I could use a mountain stream and a truck camper and a fly rod. I could use a bunch of cans and some targets lined up out in the woods and a sweet rifle for target practice. I could be riding my Harley with Gilbert on the back down the highway to some rock and roll concert where all us bikers are camping in our pup tents. I could enjoy looking at beautiful women in summer bikinis or leather bodices where no one is offended because everyone is an adult.  There’s also that place where the children are there with their parents and it’s a big community and there’s enough grandparents about to feel the ‘chill’ that experience brings.

I’m looking forward to the spring and summer and fall.  There’s hope in the air.  There’s dreams and opportunities. I’m in Canada and we’re through the worst of the winter.  No one shot and ate the ground hog.  We’re tough. We’re Canadians. We survive. We thrive. We really appreciate the clean that comes after the snow, the renewal, the coming through another nature war, the getting beyond the slipping on ice, the colds and flus to the glory of Canadian, Spring, Summer and Fall. I feel sorry for the LA set with their flat weather and flat lives or the east coasters in the US with their indoor derision. 
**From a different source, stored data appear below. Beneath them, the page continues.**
Definition total_liabilities_equity_of (gl : list gl_entry) : Q :=
  (account_sum gl_Credit "Accounts Payable" gl
   - account_sum gl_Debit "Accounts Payable" gl)
  + (0 + (account_sum gl_Credit "Sales Revenue" gl
          - account_sum gl_Debit "Cost of Goods Sold" gl
          - (account_sum gl_Debit "Expenses" gl
             + account_sum gl_Debit "Depreciation Expense" gl))).

(** A batch of entries that moves both totals of the balance sheet by the
    same amount. *)
Definition neutral (batch : list gl_entry) : Prop :=
  total_assets_of batch == total_liabilities_equity_of batch.

(** The entries one asset contributes to a depreciation run. *)
Definition depreciation_entries (d : date) (row : fixed_asset) : list gl_entry :=
  if (0 <? a_Useful_Life row)%Z then
    let memo := ("Annual depreciation for " ++ a_Asset_Name row)%string in
    [ mkGL d "Depreciation Expense" (annual_depreciation row) 0 memo;
      mkGL d "Accumulated Depreciation" 0 (annual_depreciation row) memo ]
  else [].

(** What a depreciation run does to one row of the register. *)
Definition depreciated (row : fixed_asset) : fixed_asset :=
  if (0 <? a_Useful_Life row)%Z then accumulate (annual_depreciation row) row else row.

(** The row of an item: the first row of the inventory with that name. *)
Definition item_row_of (item : string) (inv : list inventory_item) : option inventory_item :=
  find (fun r => String.eqb (i_Item r) item) inv.

(** The accumulated depreciation of the asset at position [k] of the
    register. *)
Definition accumulated_at (k : nat) (s : session) : option Q :=
  option_map a_Accumulated_Depreciation (nth_error (fixed_assets s) k).

(** The event was a depreciation run and it went through. *)
Definition is_depreciation_run (e : event) (st : status) : bool :=
  match e, st with
  | Depreciation _, success => true
  | _, _ => false
  end.

(** The asset at position [k] has the given cost, salvage value and useful
    life, and a non-negative accumulated depreciation [a]. *)
Definition asset_at (k : nat) (cost salvage : Q) (life : Z) (a : Q) (s : session) : Prop :=
  exists row,
    nth_error (fixed_assets s) k = Some row
    /\ a_Cost row = cost /\ a_Salvage_Value row = salvage
    /\ a_Useful_Life row = life
    /\ a_Accumulated_Depreciation row = a /\ 0 <= a.

(** Scenario 2 of the specification: stock ten Widgets of unit cost 5 and
    selling price 8, then sell three of them for cash to Bob. *)
Definition widget_stocked : event :=
  Inventory "2024-03-01 09:00:00" "Widget" 10 5 8.
Definition widget_sold : event :=
  Sale "2024-03-01 10:00:00" (mkDate 2024 3 1) "Widget" 3 "Bob" "Cash".
Definition scenario2 : session := run [widget_stocked; widget_sold] empty_session.

(** The amounts of the income statement as the specification words them:
    Revenue, COGS, Gross Profit, Operating Expenses, Depreciation Expense
    and Net Income, for every ledger. *)
Definition income_statement_as_worded (gl : list gl_entry) : list Q :=
  let revenue := account_sum gl_Credit "Sales Revenue" gl in
  let cogs := account_sum gl_Debit "Cost of Goods Sold" gl in
  let gross_profit := revenue - cogs in
  let operating_expenses := account_sum gl_Debit "Expenses" gl in
  let depreciation_expense := account_sum gl_Debit "Depreciation Expense" gl in
  [ revenue; cogs; gross_profit; operating_expenses; depreciation_expense;
    gross_profit - operating_expenses - depreciation_expense ].

(** The account, debit, credit and memo of an entry. *)
Definition posting (e : gl_entry) : string * Q * Q * string :=
  (gl_Account e, gl_Debit e, gl_Credit e, gl_Description e).

(** The acquisition of a truck for 1200 in cash. *)
Definition truck_acquired : event :=
  Acquisition "Truck" "Vehicle" "HQ" (mkDate 2024 1 15) 1200 200 5.

(** Scenario 5 of the specification. *)
Definition scenario5_is : list line :=
  [ mkLine "Sales Revenue" 1000; mkLine "Cost of Goods Sold" 400 ].
Definition scenario5_bs : list line :=
  [ mkLine "Cash" 200; mkLine "Accounts Receivable" 100; mkLine "Inventory" 50;
    mkLine "Fixed Assets (Net)" 650; mkLine "Accounts Payable" 0;
    mkLine "Owner's Equity (Simplified)" 1000 ].

(** Assets minus liabilities and equity of a baseline. *)
Definition gap_of (p : baseline) : Q :=
  (prev_cash p + prev_ar p + prev_inv p + prev_fixed_assets_net p)
  - (prev_ap p + prev_lt_debt p + prev_owner_equity p).

(** Scenario 4: the session after the acquisition of the truck, and the
    same session after the depreciation run of 2024. *)
Definition scenario4 : session := run [truck_acquired] empty_session.
Definition scenario4_depreciated : session :=
  snd (calculate_and_post_depreciation (mkDate 2024 12 31) scenario4).

(** A row of the inventory with nothing negative in it. *)
Definition stock_ok (r : inventory_item) : Prop :=
  (0 <= i_Quantity r)%Z /\ 0 <= i_Unit_Cost r /\ 0 <= i_Selling_Price r.

(** What identifies an asset in the register: everything but its
    accumulated depreciation. *)
Definition asset_identity (r : fixed_asset)
    : string * string * string * string * date * Q * Q * Z :=
  (a_Asset_Tag r, a_Asset_Name r, a_Category r, a_Location r,
   a_Acquisition_Date r, a_Cost r, a_Salvage_Value r, a_Useful_Life r).

(** [l] is [l'] cut short. *)
Definition extends {A : Type} (l l' : list A) : Prop := exists more, l' = l ++ more.

(** The accounts the handlers only ever debit, and those they only ever
    credit; Cash is the one account posted on both sides. *)
Definition debit_accounts : list string :=
  [ "Accounts Receivable"; "Expenses"; "Cost of Goods Sold"; "Fixed Assets";
    "Depreciation Expense" ].
Definition credit_accounts : list string :=
  [ "Sales Revenue"; "Inventory"; "Accumulated Depreciation" ].

(** An entry with an amount on one side only, and on the side its account
    is posted on. *)
Definition one_sided (e : gl_entry) : Prop :=
  (gl_Account e = "Cash" /\ (gl_Debit e = 0 \/ gl_Credit e = 0))
  \/ (In (gl_Account e) debit_accounts /\ gl_Credit e = 0)
  \/ (In (gl_Account e) credit_accounts /\ gl_Debit e = 0).

(** The register and the payables agree with the ledger. *)
Definition stores_tied (s : session) : Prop :=
  let gl := general_ledger s in
  col_sum a_Cost (fixed_assets s) == account_sum gl_Debit "Fixed Assets" gl
  /\ col_sum a_Accumulated_Depreciation (fixed_assets s)
     == account_sum gl_Credit "Accumulated Depreciation" gl
  /\ col_sum a_Accumulated_Depreciation (fixed_assets s)
     == account_sum gl_Debit "Depreciation Expense" gl
  /\ col_sum p_Amount (payables s) == account_sum gl_Debit "Expenses" gl.

(** The four frames that are never rewritten, and the register seen
    through [asset_identity]. *)
Definition grown (s s' : session) : Prop :=
  extends (receivables s) (receivables s')
  /\ extends (payables s) (payables s')
  /\ extends (general_ledger s) (general_ledger s')
  /\ extends (map asset_identity (fixed_assets s))
       (map asset_identity (fixed_assets s')).

(** The yearly runs of 2024 to 2029 on the truck of Scenario 4. *)
Definition six_years : list date :=
  [ mkDate 2024 12 31; mkDate 2025 12 31; mkDate 2026 12 31;
    mkDate 2027 12 31; mkDate 2028 12 31; mkDate 2029 12 31 ].

(** The account is left out of the trial balance: its net balance is
    within 0.01 of zero. *)
Definition hidden (gl : list gl_entry) (account : string) : bool :=
  negb (Qlt_bool 0.01 (Qabs (balance_of account gl))).



(** The events whose cash the cash flow statement can classify by memo:
    no acquisition, no payable whose cash memo has the word "Acquisition"
    in it, no sale of a negative quantity. *)
Definition cash_flow_friendly (e : event) : bool :=
  match e with
  | Acquisition _ _ _ _ _ _ _ => false
  | Payable _ vendor_category _ description =>
      negb (contains "Acquisition"
              ("Cash Payment for " ++ vendor_category ++ ": " ++ description)%string)
  | Sale _ _ _ quantity _ _ => (0 <=? quantity)%Z
  | _ => true
  end.

(** A Cash entry that the cash flow statement counts where it belongs: a
    receipt whose memo says "Sale", or a payment whose memo says "Payment"
    and not "Acquisition". *)
Definition cash_classified (e : gl_entry) : Prop :=
  gl_Account e = "Cash" ->
  (gl_Credit e = 0 /\ 0 <= gl_Debit e
   /\ contains "Sale" (gl_Description e) = true)
  \/ (gl_Debit e = 0 /\ 0 <= gl_Credit e
      /\ contains "Payment" (gl_Description e) = true
      /\ contains "Acquisition" (gl_Description e) = false).

(** Scenario 2 followed by a rent payment of 10. *)
Definition widgets_and_rent : list event :=
  [ widget_stocked; widget_sold; Payable (mkDate 2024 3 2) "Rent" 10 "March" ].

(** A revenue after [k] years of growth at [g] percent. *)
Definition compounded (g : Q) (k : nat) (base : Q) : Q :=
  Nat.iter k (fun r => r * (1 + g / 100)) base.

(** * Properties *)

#[local] Arguments String.append : simpl never.

(** ** Sums of columns *)

Lemma col_sum_app {A : Type} (f : A -> Q) (a b : list A) :
  col_sum f (a ++ b) == col_sum f a + col_sum f b.
Proof.
  induction a as [|x a IH]; simpl.
  - ring.
  - rewrite IH. ring.
Qed.

Lemma account_sum_app col account a b :
  account_sum col account (a ++ b)
  == account_sum col account a + account_sum col account b.
Proof.
  unfold account_sum. rewrite filter_app. apply col_sum_app.
Qed.

Lemma balanced_app a b : balanced a -> balanced b -> balanced (a ++ b).
Proof.
  unfold balanced. intros Ha Hb. rewrite !col_sum_app, Ha, Hb. reflexivity.
Qed.

Lemma neutral_app a b : neutral a -> neutral b -> neutral (a ++ b).
Proof.
  unfold neutral, total_assets_of, total_liabilities_equity_of.
  intros Ha Hb. rewrite !account_sum_app. lra.
Qed.

Lemma balanced_nil : balanced [].
Proof. unfold balanced. simpl. reflexivity. Qed.

Lemma neutral_nil : neutral [].
Proof. unfold neutral. vm_compute. reflexivity. Qed.

Ltac sums :=
  unfold balanced, neutral, total_assets_of, total_liabilities_equity_of, account_sum;
  simpl; try ring.

Lemma depreciation_entries_balanced d row :
  balanced (depreciation_entries d row) /\ neutral (depreciation_entries d row).
Proof.
  unfold depreciation_entries. destruct (0 <? a_Useful_Life row)%Z; split; sums.
Qed.

(** ** The loop of the depreciation run *)

Lemma update_at_app {A : Type} (f : A -> A) (pre : list A) (r : A) (rest : list A) :
  update_at (List.length pre) f (pre ++ r :: rest) = pre ++ f r :: rest.
Proof.
  induction pre as [|x pre IH]; simpl.
  - reflexivity.
  - rewrite IH. reflexivity.
Qed.

Lemma update_at_length {A : Type} (f : A -> A) (idx : nat) (rows : list A) :
  List.length (update_at idx f rows) = List.length rows.
Proof.
  revert idx. induction rows as [|r rows IH]; intros [|i]; simpl; auto.
Qed.

Lemma depreciation_loop_from d rows :
  forall pre s,
    fixed_assets s = pre ++ rows ->
    fold_left (depreciate_row d)
      (combine (seq (List.length pre) (List.length rows)) rows) s
    = mkSession (receivables s) (payables s) (inventory s)
        (pre ++ map depreciated rows)
        (general_ledger s ++ flat_map (depreciation_entries d) rows).
Proof.
  induction rows as [|r rows IH]; intros pre s Hs.
  - simpl. rewrite !app_nil_r. rewrite app_nil_r in Hs.
    destruct s; simpl in *. subst. reflexivity.
  - cbn [fold_left combine seq List.length]. unfold depreciate_row at 2.
    simpl flat_map. simpl map. unfold depreciation_entries at 1, depreciated at 1.
    destruct (0 <? a_Useful_Life r)%Z.
    + specialize (IH (pre ++ [accumulate (annual_depreciation r) r])).
      rewrite length_app, Nat.add_comm in IH. simpl in IH.
      rewrite IH.
      * simpl. rewrite <- !app_assoc. reflexivity.
      * simpl. rewrite Hs, update_at_app, <- app_assoc. reflexivity.
    + specialize (IH (pre ++ [r])).
      rewrite length_app, Nat.add_comm in IH. simpl in IH.
      rewrite IH.
      * simpl. rewrite <- !app_assoc. reflexivity.
      * rewrite Hs, <- app_assoc. reflexivity.
Qed.

Lemma depreciation_loop d s :
  fold_left (depreciate_row d) (iterrows (fixed_assets s)) s
  = mkSession (receivables s) (payables s) (inventory s)
      (map depreciated (fixed_assets s))
      (general_ledger s ++ flat_map (depreciation_entries d) (fixed_assets s)).
Proof.
  unfold iterrows. apply (depreciation_loop_from d (fixed_assets s) [] s). reflexivity.
Qed.

Lemma depreciation_batch_balanced d rows :
  balanced (flat_map (depreciation_entries d) rows)
  /\ neutral (flat_map (depreciation_entries d) rows).
Proof.
  induction rows as [|r rows [IHb IHn]]; simpl.
  - split; [apply balanced_nil | apply neutral_nil].
  - destruct (depreciation_entries_balanced d r) as [Hb Hn].
    split; [apply balanced_app | apply neutral_app]; assumption.
Qed.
 I’m loving being here on the west coast. I love the sea air. I sometimes miss the prairies or southern Ontario.  There’s so many fine places to be here in Canada, in spring, summer and fall.  Three quarters of the year Canada is paradise and the rest of the time there’s skiing, snow mobiling. ice fishing, outdoor skating and hockey or good ole hiberating. I confess getting older I’ve opted more for the latter whereas there was a time when I embraced the winter and enjoyed it more.  Now I’d just like to go away for a bit and come back when the sun’s on the return and crocuses are coming alive.

I’m glad to be back in Canada. Any time away makes me appreciate the land.  Some of the people I could do without, that particularly offensive, superior  deceitful sort, egomaniacs with inferiority complexes, the ones who speak with authority when they have none.  But then there’s all these other homegrown down to earth Canadians, loveable adorable funny fine, happy folk I cherish. I’m blessed to be among them. The majority of Canadians. The vast majority of Canadians especially the westerners, of every colour, creed back ground, just a wonderful mix of humanity enjoying this extraordinary land of mountains, wilderness, lakes and ocean.  
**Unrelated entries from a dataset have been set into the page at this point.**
(** * Thronos BTC API adapter: upstream resolution engine

    A shallow embedding of [src/main.py]: the shared rate limiter
    ([_rate_limit]), the ordered fail-over fetch ([_fetch_from_upstreams]),
    the request signature ([_cache_key]), the TTL cache
    ([_get_cached_or_fetch]) and the endpoints built on them.

    Conventions.
    - Wall-clock readings ([time.time()]) are rationals [Q]; straight-line
      code takes no time, the clock moves only where the coroutine awaits
      (the sleep of the rate limiter and the outbound GET).
    - A coroutine is a state transformer on [World] that returns a value or
      raises ([M]).  The module-level globals [_cache] and
      [_last_request_time] are fields of [World]; so are the observable
      effects on the outside (the URLs requested, the warnings logged, the
      sleeps performed).
    - [httpx] is not part of the repository: what the n-th outbound GET
      answers and how long it takes is given by an environment [Env].
    - The interleaving of several coroutines matters for the rate limiter
      only; it is modelled separately as a transition system
      ([Module RateGate]). *)

From Stdlib Require Import ZArith QArith Qabs Lqa String Ascii List.
From Stdlib Require Import Floats.SpecFloat.
From stdpp Require Import gmap strings list sorting.

Local Open Scope Z_scope.

(** ** Python values *)

(** The values a payload can be: what [resp.json()] can produce, and [str]
    for [resp.text]. *)
Inductive pyval : Type :=
| PyNone
| PyBool (b : bool)
| PyInt (n : Z)
| PyFloat (f : spec_float)
| PyStr (s : string)
| PyList (items : list pyval)
| PyDict (items : list (string * pyval)).

(** The exceptions that occur in the module. *)
Inductive exn : Type :=
| HTTPException (status_code : Z) (detail : string)
| TransportFailure (msg : string)      (* anything raised by [client.get] *)
| JSONDecodeError (msg : string)       (* raised by [resp.json()] *)
| ValueError
| TypeError
| OverflowError.

Inductive result (A : Type) : Type :=
| Ok (a : A)
| Raise (e : exn).
Arguments Ok {A} a.
Arguments Raise {A} e.

(** ** The transport *)

(** An [httpx.Response], as far as the module looks at it: the status, the
    [content-type] header (if any), [resp.text], and what [resp.json()]
    does. *)
Record Response : Type := {
  status_code : Z;
  content_type_header : option string;
  text : string;
  json : result pyval
}.

Inductive Outcome : Type :=
| Failed (e : exn)             (* [client.get] raised *)
| Responded (resp : Response).

(** The outside world: the answer to the n-th outbound GET of the run
    (n counted from 0), the time that GET takes, and by how much the n-th
    [asyncio.sleep] oversleeps. *)
Record Env : Type := {
  http_get : nat -> string -> Outcome;
  latency : nat -> string -> Q;
  sleep_lag : nat -> Q
}.

(** ** Configuration (read from the process environment at start-up) *)

Record Config : Type := {
  UPSTREAMS : list string;
  CACHE_TTL : Z;
  RATE_LIMIT_RPS : Q
}.

(** ** Small helpers for Python built-ins *)

(** [needle in hay] on [str]. *)
Fixpoint str_contains (needle hay : string) : bool :=
  String.prefix needle hay ||
  match hay with
  | EmptyString => false
  | String _ rest => str_contains needle rest
  end.

(** [x < y] on clock readings. *)
Definition Qlt_bool (x y : Q) : bool := negb (Qle_bool y x).

(** *** White space

    What [str.strip()] removes from ASCII text: tab to carriage return, the
    separators 0x1C to 0x1F, and the space.  (Text is modelled as ASCII;
    [str.strip()] also removes the white space of other scripts.) *)
Definition is_space (c : ascii) : bool :=
  let n := nat_of_ascii c in
  ((n =? 32) || ((9 <=? n) && (n <=? 13)) || ((28 <=? n) && (n <=? 31)))%nat.

Definition digit_of (c : ascii) : option Z :=
  let n := nat_of_ascii c in
  if ((48 <=? n) && (n <=? 57))%nat then Some (Z.of_nat n - 48) else None.

Fixpoint lstrip (s : string) : string :=
  match s with
  | EmptyString => EmptyString
  | String c rest => if is_space c then lstrip rest else s
  end.

Fixpoint rstrip (s : string) : string :=
  match s with
  | EmptyString => EmptyString
  | String c rest =>
      match rstrip rest with
      | EmptyString => if is_space c then EmptyString else String c EmptyString
      | rest' => String c rest'
      end
  end.

(** *** The built-in [int(x)]

    On ASCII [str]: the white space of the C locale is stripped at both ends
    (tab to carriage return and the space; the separators 0x1C to 0x1F are
    not), then come an optional sign and decimal digits, where single
    underscores may separate digits.  (Python also accepts the decimal
    digits of other scripts, and from version 3.11 on refuses texts of more
    than 4300 digits by default; neither is modelled, and nothing proved
    below depends on which texts are accepted.) *)
Definition is_c_space (c : ascii) : bool :=
  let n := nat_of_ascii c in
  ((n =? 32) || ((9 <=? n) && (n <=? 13)))%nat.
I’m enjoying being back in Canada but I can’t wait to hit the open road and I ‘m so looking forward to camping, wood smoke and barbecues. It’s just around the corner.  

Now I have to shower and dress in clean clothes and drive my sweet little Mini Cooper town car to work with a whole bunch of people who generally obey the laws of the roads and the great police forces that help maintain order and safety for us all to enjoy our day.

Thank you God for this day and for this great country. Thank you for reminding me how much I have to be grateful for.